El verdadero punto central de la norma no son los desvíos obligatorios de camiones

Sin embargo, el punto más importante de la nueva norma, y al que se ha prestado una menor atención, tiene que ver con el desarrollo de una nueva cobertura de rango legal para que la Sociedad Estatal de Infraestructuras del Transporte Terrestre (SEITTSA) pueda cobrar peajes al asumir, según consta en el propio Real Decreto-Ley, «la explotación de determinadas autopistas de peaje que han revertido o que reviertan al Estado».

«Por ello», prosigue la norma, «para continuar la explotación de determinadas autopistas y permitir, en su caso, la explotación de otras se estima necesario contar con una norma legal que ampare la percepción por SEITTSA de los nuevos peajes».

Con esta medida se imposibilita el acceso a las áreas de servicio de las carreteras convencionales para repostar, realizar labores de mantenimiento o descansar.

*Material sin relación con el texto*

(** [signature_assertions]: the test and the reason for a keyword. *)
Definition signature_assertions (name : string) : option ((loc -> M bool) * string) :=
  if String.eqb name "&int" then Some (pint, "Object must be an integer")
  else if String.eqb name "&double" then Some (or_test pint preal, "Object must be a number")
  else if String.eqb name "&string" then Some (pstring, "Object must be a string")
  else if String.eqb name "&list" then
    Some (or_test plist (fun l => mret (bool_decide (l = Qnil))), "Object must be a list")
  else if String.eqb name "&sym" then Some (psym, "Object must be a symbol")
  else if String.eqb name "&char" then Some (or_test pint (check_flag Flags.CHAR), "Object must be a char")
  else if String.eqb name "&real" then Some (preal, "Object must be an integer")
  else if String.eqb name "&number" then Some (or_test pint preal, "Object must be a number")
  else if String.eqb name "&numbers" then
    Some (are_objects_numbers, "The list must contain only numbers (real or int)")
  else if String.eqb name "&function" then Some (pfunction, "Object must be a function")
  else if String.eqb name "&file" then Some (registry_test 1 files_registry, "The object must point to a file")
  else if String.eqb name "&stream" then Some (registry_test 2 streams_registry, "The object must point to a stream")
  else if String.eqb name "&memory" then Some (registry_test 4 memory_registry, "The object must point to a stream")
  else if String.eqb name "&byte" then Some (byte_test, "The object must be intrepretable as byte.")
  else if String.eqb name "&byte-array" then
    Some (byte_array_test, "The object must be intrepretable as byte array.")
  else if String.eqb name "&any" then Some ((fun _ => mret true), EmptyString)
  else None.

(** The keyword an element is: the tables are keyed by the symbol objects. *)
Definition keyword_of (element : loc) : option string :=
  list_find (fun n => sym_loc n = element) constant_names ≫= fun p => Some p.2.

(** [unordered_map::at] with a missing key. *)
Definition at_missing {A} : M A := throw (std_exception "std::out_of_range").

Se cierra así el círculo, ya que el Estado no solo podrá cobrar los peajes de las autopistas quebradas, sino que también podrá percibir estas tasas en aquellas autopistas que reviertan a la Administración una vez cumplidos los plazos de concesión, como pasará en pocos días con la A-1 entre Burgos y Armiñón, si así lo estima oportuno.

Esta norma incluso podría dejar en manos de la SEITTSA el diseño de un sistema de pagos común a todas las autopistas que vuelvan a la gestión pública, bien para camiones, bien para todos los vehículos, y abrir el camino, llegado el caso, para nuevos peajes en la red estatal de autovías.

Además, el propio Estado se da vía libre para obligar a los camiones a circular por estas vías. Blanco y en botella. Ahora es el transporte el que tiene que asumir que la euroviñeta llega más pronto que tarde y decidir qué quiere hacer.